Au jour qui se fait, je déroule le vieux film.
Des amours avortées et de mes trahisons.
De mes inconséquences et de tous mes poisons.
Quand je peux faire face. Au monstre que j'étais.
Le pire est de comprendre que j'étais convaincu de ma sincérité.
Aussi bien sur Lamarck qu'à la rue de Berri vomissant ma faiblesse.
Je regarde en dedans. Où je recherche une âme. Que je puisse sauver.
Quand le but à atteindre n'était pas de blesser mais seulement d'exister.
Au cœur que j'ai sondé j'ai eu confirmation de la bizarrerie.
Il m'est bien arrivé d'aimer de tout mon être deux êtres différents.
Sans même l'impression d'être un brin schizophrène.
Il y a des choses étranges que nos vies nous apprennent.
Au moment suspendu où mon regard flottait sur des forêts de grues.
Au-delà, sépulcral, je vois le Panthéon. Sa lumière anisée. Tamisée.
Reflétant à merveille l'état de confusion où j'étais embourbé.
Figé à ce balcon. A mes incertitudes. Quand je savais très bien.
Le vrai déluge en moi ne montrait qu'une bruine.
Cette espèce de pluie fine pour cacher mon orage.
Au café que je bois, je revois ces visages.
Qui essayaient de comprendre ce qu'il s'était passé.
On peut baiser avec tout le monde. Mais tromper. C'est impossible.
Des jambes dans les miennes. Et la peau d'avant-bras. Pour des nuits agitées.
Quand je ne pouvais pas m'engager plus avant pour des raisons honnêtes.

Pourtant ivre d'envie et de désirs de mordre. D'emporter le morceau.
De sauter dans ce train. Relevant le défi d'un nouvel aiguillage.
Je vois le Panthéon vibrer dans son nuage.

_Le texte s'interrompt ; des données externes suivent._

(** The body of [for page in pageSection]. *)
Definition process_page (lib : Libraries) (self : Importer) (path : string)
  (sp_fields : list (string * string)) (elements_to_remove : list string)
  (page : node) (st : State) : step :=
  match select_one [] (by_name "a") page with
  | None => Exception st
  | Some page_link =>
      let page_title := normalize_ws (text page_link) in
      let page_name := page_title in
      match get_attr "href" (node_attrs page_link) with
      | None => Exception st
      | Some page_file =>
          if isfile (windows_path self) (st_fs st) (path ++ page_file) then
            match read_file (windows_path self) (st_fs st)
                    (path ++ page_file) with
            | Some (Html page_soup) =>
                match select_one [] (by_id "main-content") page_soup with
                | None => Exception st
                | Some main_content =>
                    if Nat.eqb (List.length (node_contents main_content)) 0
                       || Nat.eqb (String.length (rstrip (text main_content)))
                                  0
                    then Next st
                    else migrate_page lib self path sp_fields
                           elements_to_remove page_name page_file page_soup
                           main_content st
                end
            | _ => Exception st
            end
          else Next st
      end
  end.

(** The loop over the entries of the index: the state it ends in, and
    whether it ended without an exception. *)
Fixpoint process_pages (lib : Libraries) (self : Importer) (path : string)
  (sp_fields : list (string * string)) (elements_to_remove : list string)
  (pageSection : list node) (st : State) : State * bool :=
  match pageSection with
  | [] => (st, true)
  | page :: rest =>
      match process_page lib self path sp_fields elements_to_remove page st
      with
      | Next st' =>
          process_pages lib self path sp_fields elements_to_remove rest st'
      | Exception st' => (st', false)
      end
  end.

(** The entries of the index: [soup.select(".pageSection li")]. *)
Definition index_entries (soup : node) : list node :=
  select [by_class "pageSection"] (by_name "li") soup.

(** [parse_confluence_HTML]: the state after the run and the returned
    value, [True] after the loop and [False] from either handler.  The
    branch for a canvas that is [None] is never taken, as
    [getSPPageCanvas] returns a list or raises. *)
Definition parse_confluence_HTML (lib : Libraries) (self : Importer)
  (path : string) (sp_fields : list (string * string))
  (elements_to_remove : list string) (st : State) : State * bool :=
  if negb (exists_path (windows_path self) (st_fs st) path)
     || negb (isfile (windows_path self) (st_fs st) (path ++ "index.html"))
  then (st, false)
  else
    match read_file (windows_path self) (st_fs st) (path ++ "index.html") with
    | Some (Html soup) =>
        let pageInfo := select [by_class "confluenceTable"] (by_name "td")
                          soup in
        match pageInfo with
        | [_] => (st, false)
        | _ =>
            let css_path :=
              if windows_path self then path ++ "styles\site.css"
              else path ++ "styles/site.css" in
            if exists_path (windows_path self) (st_fs st) css_path
               && negb (isfile (windows_path self) (st_fs st) css_path)
            then (st, false)
            else process_pages lib self path sp_fields elements_to_remove
                   (index_entries soup) st
        end
    | _ => (st, false)
    end.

Au café que je bois, au café déjà froid, je retrouve le goût
de celui du Train Bleu, indécis, délicieux, révoltant mais grisant,
qui me dit que l'on n'aime personne de la même façon,
et que mon cœur, trop grand pour moi comme dit la chanson,
peut aimer violemment deux personnes distinctes.
Au silence qui se fait, j'écoute la clameur des êtres qui me manquent.
Je finis ce café, avalant tout Paris et sa lumière amère.
Avec un vieux sourire qui se le tient pour dit.
Je suis fait pour aimer et ne manque de rien.